Mei s'adresse au nain depuis derrière Irisal. Mei, tu n'as pas chaud ?

« Qui es-tu, toi ! »

« Je m'appelle Mei-Rias. J'ai une proposition à faire au nain, alors j'ai demandé à Irisal de vous faire venir. »

« Hein ? Une proposition ? »

« Ce champ est très humide, non ? Dans cet état, les cultures ne poussent pas... »

« Combien de fois je dois le dire à ce gars ! Enlevez l'humidité ! »

« C'est exact. Je comprends. Donc, si l'humidité d'ici est éliminée, les cultures donneront, non ? »

« Ouais, j'ai confiance. »

« De mon côté, je fabriquerai du congri-lith. Je le mettrai dans la terre selon la méthode macstrika, puis j'aplanirai le sol selon la méthode letans. Qu'en pensez-vous ? »

« Hou, tu as l'air de pouvoir parler. Mais. Pour faire la macstrika, il faut du kowai-kans, tu sais ? »

« Je le ferai moi-même. »

« Le matériau ? »

« Du bois de mensa. »

« Non, du bois de jugokan, et en plus, la partie blanche est la meilleure. »

« Ah oui, ça sèche bien ! Je le ferai donc... »

« Et puis... »

... Ils ont l'air de s'emballer tous les deux. Le vieux dit « Ah, il y avait cette méthode ! » « Ouais, c'est ça, c'est bien ça ! » en parlant avec joie. Il a l'air vraiment content.

« ... C'est un vieux désagréable, hein. »

« Riko, laisse tomber. Ça fait longtemps qu'il n'a pas parlé à une jeune fille. Essaie de comprendre ses sentiments. »

« ... Moi aussi je suis jeune, though. »

« Irisal, tu es trop jeune. Quand ta poitrine gonflera comme celles des grandes sœurs, l'attitude du vieux changera, je pense. »

Irisal fait une mine qui dit qu'elle a compris sans trop comprendre. Et à côté d'elle, Riko me fusille du regard pour une raison quelconque.

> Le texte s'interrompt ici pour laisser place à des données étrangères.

(** [ConcurrentQueue(capacity)] with an initial pool of [poolSize] blocks at [pool]. *)
Definition construct (this : nat) (pool : option nat) (poolSize : Z) (m : memory) : result memory :=
  populate_initial_implicit_producer_hash this (with_object m this (blank None 0 0 pool poolSize None 0 0)).

(** [ConcurrentQueue(ConcurrentQueue&& other)] *)
Definition move_construct (this other : nat) (m : memory) : result memory :=
  b ← the_object m other;
  let m := with_object m this
    (blank (producerListTail b) (producerCount b) (initialBlockPoolIndex b) (initialBlockPool b) (initialBlockPoolSize b)
       (freeListHead b) (nextExplicitConsumerId b) (globalExplicitConsumerOffset b)) in
  let m := with_object m other
    (Object (producerListTail b) (producerCount b) (initialBlockPoolIndex b) (initialBlockPool b) (initialBlockPoolSize b)
       None (nextExplicitConsumerId b) (globalExplicitConsumerOffset b) (implicitProducerHash b)
       (implicitProducerHashCount b) (initialImplicitProducerHash b) (initialImplicitProducerHashEntries b)) in
  m ← populate_initial_implicit_producer_hash this m;
  m ← swap_implicit_producer_hashes this other m;
  b ← the_object m other;
  let m := with_object m other
    (Object None 0 0 None 0 (freeListHead b) 0 0 (implicitProducerHash b)
       (implicitProducerHashCount b) (initialImplicitProducerHash b) (initialImplicitProducerHashEntries b)) in
  reown_producers this m.

(** [add_producer(create<...>(this))]: the new producer is at [i]. *)
Definition add_producer (this i : nat) (m : memory) : result memory :=
  o ← the_object m this;
  let m := with_object m this
    (Object (Some i) (wrap 32 (producerCount o + 1)) (initialBlockPoolIndex o) (initialBlockPool o) (initialBlockPoolSize o)
       (freeListHead o) (nextExplicitConsumerId o) (globalExplicitConsumerOffset o) (implicitProducerHash o)
       (implicitProducerHashCount o) (initialImplicitProducerHash o) (initialImplicitProducerHashEntries o)) in
  Ok (with_producers m (<[i := Producer (producerListTail o) this]> (producers m))).

(** [get_or_add_implicit_producer]: a bigger table, allocated at [h]. *)
Definition grow (this h : nat) (newCapacity : Z) (m : memory) : result memory :=
  o ← the_object m this;
  let newHash := Hash newCapacity (replicate (Z.to_nat newCapacity) (Kvp invalid_thread_id None)) (implicitProducerHash o) in
  Ok (with_object (with_tables m (<[h := newHash]> (tables m))) this (set_hash o (Some (Allocated h)))).

(** [~ConcurrentQueue]: its walks over the producers and over the tables. *)
Fixpoint destroy_producers (fuel : nat) (ptr : option nat) (m : memory) : result memory :=
  match ptr with
  | None => Ok m
  | Some i =>
      match fuel, producers m !! i with
      | S fuel, Some p => destroy_producers fuel (next_prod p) (with_producers m (delete i (producers m)))
      | _, _ => UB
      end
  end.

Definition free_table (p : table_ptr) (m : memory) : result memory :=
  match p with
  | Initial _ => UB
  | Allocated h =>
      match tables m !! h with Some _ => Ok (with_tables m (delete h (tables m))) | None => UB end
  end.

Fixpoint destroy_tables (fuel : nat) (hash : option table_ptr) (m : memory) : result memory :=
  match hash with
  | None => Ok m
  | Some p =>
      match fuel with
      | O => UB
      | S fuel =>
          prev ← get_prev m p;
          m ← (match prev with Some _ => free_table p m | None => Ok m end);
          destroy_tables fuel prev m
      end
  end.

Definition destroy (this : nat) (m : memory) : result memory :=
  o ← the_object m this;
  m ← destroy_producers (size (producers m)) (producerListTail o) m;
  m ← (if negb (INITIAL_IMPLICIT_PRODUCER_HASH_SIZE =? 0)
       then destroy_tables (S (size (tables m))) (implicitProducerHash o) m
       else Ok m);
  Ok (Memory (delete this (objects m)) (producers m) (tables m)).

(** What calls on a queue do to its fields beside its lists of producers and tables, and
    to the entries of an allocated table: any values. *)
Definition use (this : nat) (index : Z) (free : option nat) (id offset hashCount : Z) (es : list kvp) (m : memory) : result memory :=
  o ← the_object m this;
  Ok (with_object m this
        (Object (producerListTail o) (producerCount o) index (initialBlockPool o) (initialBlockPoolSize o) free id offset
           (implicitProducerHash o) hashCount (initialImplicitProducerHash o) es)).
Definition enter (h : nat) (es : list kvp) (m : memory) : result memory :=
  match tables m !! h with
  | Some t => Ok (with_tables m (<[h := Hash (capacity t) es (prev t)]> (tables m)))
  | None => UB
  end.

« Maître, ce champ a l'air de pouvoir s'arranger. Je rentre au manoir maintenant pour fabriquer les outils. »

« Mei-chan, d'abord, il faut que cette terre sèche complètement, alors pas de précipitation. Pas de précipitation. »

« Oui, Monsieur le Nain. »

« Ehehe. Mei-chan est mignonne. »

Ce vieux pervers... il bave sur Mei. C'est pas bien, Mei est ma femme !

« Il faut sécher la terre, c'est ça ? C'est facile. »

Soudain, Irisal marmonne et se met à réciter une incantation vers le champ. Alors, le salamandre apparaît et s'allonge au milieu du champ. À cet instant, de la fumée s'élève doucement du champ.

« Bah, c'est réglé ! »

Le salamandre crie fièrement et disparaît. En vérifiant, l'endroit n'est plus la terre humide d'avant.

« Ho~ C'est pas mal. Avec ça, on pourra faire de bonnes cultures. T'es pas mal, toi. »

Le vieux nain sourit avec satisfaction.

« Mais comme l'humidité est forte ici... »

« C'est vrai. Mei-chan, continue de fabriquer les outils comme ça. »

« Compris. »

« Alors Mei-chan, appelle-moi s'il y a quoi que ce soit. »

« Oui. »

Sur ces mots, le nain disparaît. Ensuite, nous recevons les explications de Mei sur la restructuration des champs en vue de la récolte de l'automne. Vival et les Cairus ont l'air soulagés.

« Allez, Rinos, on laisse le reste à Mei et on rentre. »

« Hein ? On rentre ? »

« On rentre. »

Je dis à Mei et aux Cairus qu'on rentre d'abord au manoir, je déploie une barrière de transfert et nous y retournons.

À peine arrivés, Riko m'attrape le bras et m'entraîne dans la chambre avec une force incroyable.

« Ri, Riko. Il n'est même pas midi ? »

« Et alors ? »

« Au moins, laisses-moi manger... »

« Non ! »

« Calme-toi Riko, calme-toi... »

Il m'arrache un baiser brutal et me plaque sur le lit.